Performance PERF · 03 · 07

Cache-oblivious algorithms, PGO, and production failures

Cache-oblivious recursion, profile-guided optimisation, real regressions from Discord/Mojang/Bun, and the full perf-stat observability toolkit that ties it all together.

PERF Senior ◷ 18 min

Level

FoundationsJuniorMiddleSenior

A Rust struct refactor moved one hot field to the end of a 96-byte struct. No algorithmic change. No added work. p99 latency on the message-render path grew 40%. A production outage disguised as a code cleanup.

Cache-oblivious algorithms

The algorithms in this section are used by database engines, compilers, and game engines precisely because they keep data in the right cache level automatically — understanding why they work gives you a mental model for designing your own cache-aware data structures.

A cache-oblivious algorithm performs well at every cache level — L1, L2, L3 — without knowing the specific sizes. The canonical example is recursive blocked matrix multiply.

The naive three-nested-loop matrix multiply has poor cache behaviour because the inner loop exhausts a cache level before moving on. The recursive blocked version divides the matrix into four sub-matrices and recurses until a base case. At each recursion level, the active sub-matrix fits in some cache level naturally, even though the algorithm doesn’t know which one.

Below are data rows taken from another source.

(** * Caption normalisation, keyword alignment and step timing

  A shallow embedding of the algorithmic core of the recipe pipeline:

  - [src/lambda/youtube-extractor/extractor.py]: [_dedupe_yt_captions]
    and [parse_captions] (module [Extractor]);
  - [src/youtube/generate_recipes.py]: [parse_vtt_cues],
    [search_vtt_for_keywords] and [predict_step_times]
    (module [Recipes]).

  Conventions of the embedding.

  - Python [str] is [string]; the text is read as ASCII, so [len] is
    [String.length] and the whitespace and digit classes are the ASCII
    ones.
  - The time of a caption, cue or segment is an integer number of
    milliseconds ([Z]).  The source holds seconds as floats built from
    an integer second count and a three digit fraction; on such values
    the comparisons used by the code order exactly as the millisecond
    counts do, except at the exact boundary of the [< 0.15], [>= 1]
    and [>= 2] tests where rounding may fall on either side.  Match
    timestamps, step windows and the video duration are whole seconds,
    as in the source.
  - A function that can raise returns [result]; a function with no
    [raise] and only total operations returns its value directly.
  - The third-party libraries (webvtt, snowballstemmer, rapidfuzz) are
    parameters of the sections that use them. *)

From Stdlib Require Import ZArith String List Lia Ascii Bool.
From Stdlib Require Import QArith Sorted.
From stdpp Require Import base strings gmap list.

Open Scope string_scope.
Open Scope list_scope.
Open Scope Z_scope.

(** ** Python string operations *)

Module PyStr.

(** [str.isspace] on one ASCII character: tab, newline, vertical tab,
    form feed, carriage return, the four separators 0x1c-0x1f, space. *)
Definition is_space (c : ascii) : bool :=
  let n := nat_of_ascii c in
  ((9 <=? n)%nat && (n <=? 13)%nat) || ((28 <=? n)%nat && (n <=? 32)%nat).

(** [\d] *)
Definition is_digit (c : ascii) : bool :=
  let n := nat_of_ascii c in (48 <=? n)%nat && (n <=? 57)%nat.

(** [\w]: letters, digits and the underscore. *)
Definition is_word (c : ascii) : bool :=
  let n := nat_of_ascii c in
  is_digit c || ((65 <=? n)%nat && (n <=? 90)%nat)
  || ((97 <=? n)%nat && (n <=? 122)%nat) || (n =? 95)%nat.

Definition lower_char (c : ascii) : ascii :=
  let n := nat_of_ascii c in
  if (65 <=? n)%nat && (n <=? 90)%nat then ascii_of_nat (n + 32) else c.

Fixpoint map_chars (f : ascii -> ascii) (s : string) : string :=
  match s with
  | EmptyString => EmptyString
  | String c s' => String (f c) (map_chars f s')
  end.

(** [s.lower()] *)
Definition lower (s : string) : string := map_chars lower_char s.

Fixpoint lstrip (s : string) : string :=
  match s with
  | EmptyString => EmptyString
  | String c s' => if is_space c then lstrip s' else s
  end.

Fixpoint rstrip (s : string) : string :=
  match s with
  | EmptyString => EmptyString
  | String c s' =>
      let r := rstrip s' in
      if is_space c && String.eqb r "" then "" else String c r
  end.

(** [s.strip()] *)
Definition strip (s : string) : string := rstrip (lstrip s).

(** [s.split(sep)] for a one-character separator: never the empty
    list, [""] splits to [[""]]. *)
Fixpoint split_on (sep : ascii) (s : string) : list string :=
  match s with
  | EmptyString => [EmptyString]
  | String c s' =>
      if Ascii.eqb c sep then EmptyString :: split_on sep s'
      else match split_on sep s' with
           | w :: ws => String c w :: ws
           | [] => [String c EmptyString]
           end
  end.

(** [s.split()]: the maximal runs of non-whitespace characters. *)
Fixpoint split_ws (s : string) : list string :=
  match s with
  | EmptyString => []
  | String c s' =>
      if is_space c then split_ws s'
      else match s' with
           | EmptyString => [String c EmptyString]
           | String c' _ =>
               if is_space c' then String c EmptyString :: split_ws s'
               else match split_ws s' with
                    | w :: ws => String c w :: ws
                    | [] => [String c EmptyString]
                    end
           end
  end.

(** [sep.join(parts)] *)
Definition join (sep : string) (parts : list string) : string :=
  String.concat sep parts.

(** [sub in s] *)
Fixpoint contains (sub s : string) : bool :=
  String.prefix sub s
  || match s with
     | EmptyString => false
     | String _ s' => contains sub s'
     end.

(** [s.find(sub)], [None] standing for [-1]. *)
Fixpoint find (sub s : string) : option nat :=
  if String.prefix sub s then Some 0%nat
  else match s with
       | EmptyString => None
       | String _ s' => option_map S (find sub s')
       end.

(** [s[a:b]] for [0 <= a], [0 <= b]. *)
Definition slice (a b : nat) (s : string) : string :=
  String.substring a (b - a) s.

(** [s.replace(a, b)] for a one-character [a]. *)
Fixpoint replace_char (a : ascii) (b : string) (s : string) : string :=
  match s with
  | EmptyString => EmptyString
  | String c s' =>
      if Ascii.eqb c a then b +:+ replace_char a b s'
      else String c (replace_char a b s')
  end.

(** [re.split(" +", s)]: split at every maximal run of spaces. *)
Fixpoint re_split_spaces (s : string) : list string :=
  match s with
  | EmptyString => [EmptyString]
  | String c s' =>
      if Ascii.eqb c " " then
        match s' with
        | String c' _ =>
            if Ascii.eqb c' " " then re_split_spaces s'
            else EmptyString :: re_split_spaces s'
        | EmptyString => [EmptyString; EmptyString]
        end
      else match re_split_spaces s' with
           | w :: ws => String c w :: ws
           | [] => [String c EmptyString]
           end
  end.

Definition newline : ascii := ascii_of_nat 10.
Definition nl : string := String newline EmptyString.

End PyStr.

(** ** Exceptions *)

Inductive exn : Type :=
| ValueError (msg : string)
| KeyError (key : string)
| ZeroDivisionError
| TypeError
| LibraryError (msg : string).

Definition result (A : Type) : Type := (exn + A)%type.
Definition Ok {A} (a : A) : result A := inr a.
Definition Raise {A} (e : exn) : result A := inl e.
Definition rbind {A B} (m : result A) (k : A -> result B) : result B :=
match m with
| inl e => inl e
| inr a => k a
end.

Notation "'do' x <- m ;; k" := (rbind m (fun x => k))
(at level 10, x name, m at level 99, k at level 200).

(** ** extractor.py *)

Module Extractor.
Import PyStr.

(** A webvtt [Caption] as the code uses it: [start_time], [end_time]
    (here in milliseconds; [_ts_to_secs] reads them) and [text].  The
    string attributes [start] and [end] are the same two timestamps
    printed as [HH:MM:SS.mmm].  The text is taken to hold no cue tag and
    no line break other than the newline character, so that reading
    [text] back after setting it gives the string that was set.  Every
    caption of the input is an object of its own: the loop mutates the
    pending caption only until it yields it. *)
Record Caption : Type := mkCaption {
  start_time : Z;
  end_time : Z;
  text : string
}.

Definition set_text (c : Caption) (t : string) : Caption :=
  mkCaption (start_time c) (end_time c) t.
Definition set_end (c : Caption) (e : Z) : Caption :=
  mkCaption (start_time c) e (text c).

(** [_ts_to_secs], in milliseconds. *)
Definition _ts_to_secs (timestamp : Z) : Z := timestamp.

(** [max(self._ts_to_secs(subtitle.start_time) - 0.001, 0)] printed by
    [_seconds_to_timestamp] and read back by the [end] setter. *)
Definition pulled_back_end (subtitle : Caption) : Z :=
  Z.max (_ts_to_secs (start_time subtitle) - 1) 0.

(** What one iteration of the loop body decides before the boundary
    correction. *)
Inductive overlap : Type :=
| Continue (previous_subtitle : Caption)
| Proceed (subtitle : Caption) (singleword : bool).

Definition trim_overlap (previous_subtitle subtitle : Caption) : overlap :=
  let subtitle := set_text subtitle (strip (text subtitle)) in
  if (String.length (text subtitle) =? 0)%nat then
    Continue previous_subtitle
  else if (_ts_to_secs (start_time subtitle) - _ts_to_secs (end_time subtitle) <? 150)
          && contains (text subtitle) (text previous_subtitle) then
    Continue (set_end previous_subtitle (end_time subtitle))
  else
    let current_lines := split_on newline (text subtitle) in
    let last_lines := split_on newline (text previous_subtitle) in
    if String.eqb (hd "" current_lines) (List.last last_lines "") then
      if (length last_lines =? 1)%nat then
        if (length (split_on " " (hd "" last_lines)) <? 2)%nat
           && (2 <? String.length (hd "" last_lines))%nat then
          Proceed (set_text subtitle
                     (hd "" current_lines +:+ " " +:+ join nl (tl current_lines)))
                  true
        else Proceed (set_text subtitle (join nl (tl current_lines))) false
      else Proceed (set_text subtitle (join nl (tl current_lines))) false
    else
      if (length (split_on " " (text subtitle)) <=? 2)%nat then
        let title_text := text subtitle in
        let title_text :=
          if negb (String.eqb (String.substring 0 1 title_text) " ")
          then " " +:+ title_text else title_text in
        Continue (mkCaption (start_time previous_subtitle)
                            (end_time subtitle)
                            (text previous_subtitle +:+ title_text))
      else Proceed subtitle false.

(** The boundary correction: the pending cue with its end pulled back,
    and the new cue with an inverted interval swapped. *)
Definition fix_boundaries (previous_subtitle subtitle : Caption)
  : Caption * Caption :=
  let previous_subtitle :=
    if _ts_to_secs (start_time subtitle) <=? _ts_to_secs (end_time previous_subtitle)
    then set_end previous_subtitle (pulled_back_end subtitle)
    else previous_subtitle in
  let subtitle :=
    if _ts_to_secs (end_time subtitle) <=? _ts_to_secs (start_time subtitle)
    then mkCaption (end_time subtitle) (start_time subtitle) (text subtitle)
    else subtitle in
  (previous_subtitle, subtitle).

(** The body of [for subtitle in subs_iter] once a cue is pending:
    the new pending cue and what is yielded. *)
Definition dedupe_step (previous_subtitle subtitle : Caption)
  : Caption * option Caption :=
  match trim_overlap previous_subtitle subtitle with
  | Continue previous_subtitle => (previous_subtitle, None)
  | Proceed subtitle singleword =>
      let '(previous_subtitle, subtitle) :=
        fix_boundaries previous_subtitle subtitle in
      (subtitle, if singleword then None else Some previous_subtitle)
  end.

Fixpoint dedupe_loop (previous_subtitle : Caption) (subs : list Caption)
  : list Caption :=
  match subs with
  | [] => [previous_subtitle]
  | subtitle :: rest =>
      match dedupe_step previous_subtitle subtitle with
      | (pending, None) => dedupe_loop pending rest
      | (pending, Some yielded) => yielded :: dedupe_loop pending rest
      end
  end.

The hardware adapts.

The same principle applies to:

Cache-oblivious mergesort: recursive halving keeps active data in the smallest available cache level.
Cache-oblivious B-trees: van Emde Boas layout arranges tree levels so that each half-tree fits in a cache level — no pointer chasing past the level boundary.
FFT: recursive Cooley-Tukey naturally aligns butterfly groups with cache lines.
Matrix transposition: naive transposition is cache-hostile; recursive blocked transposition achieves good spatial locality at all levels.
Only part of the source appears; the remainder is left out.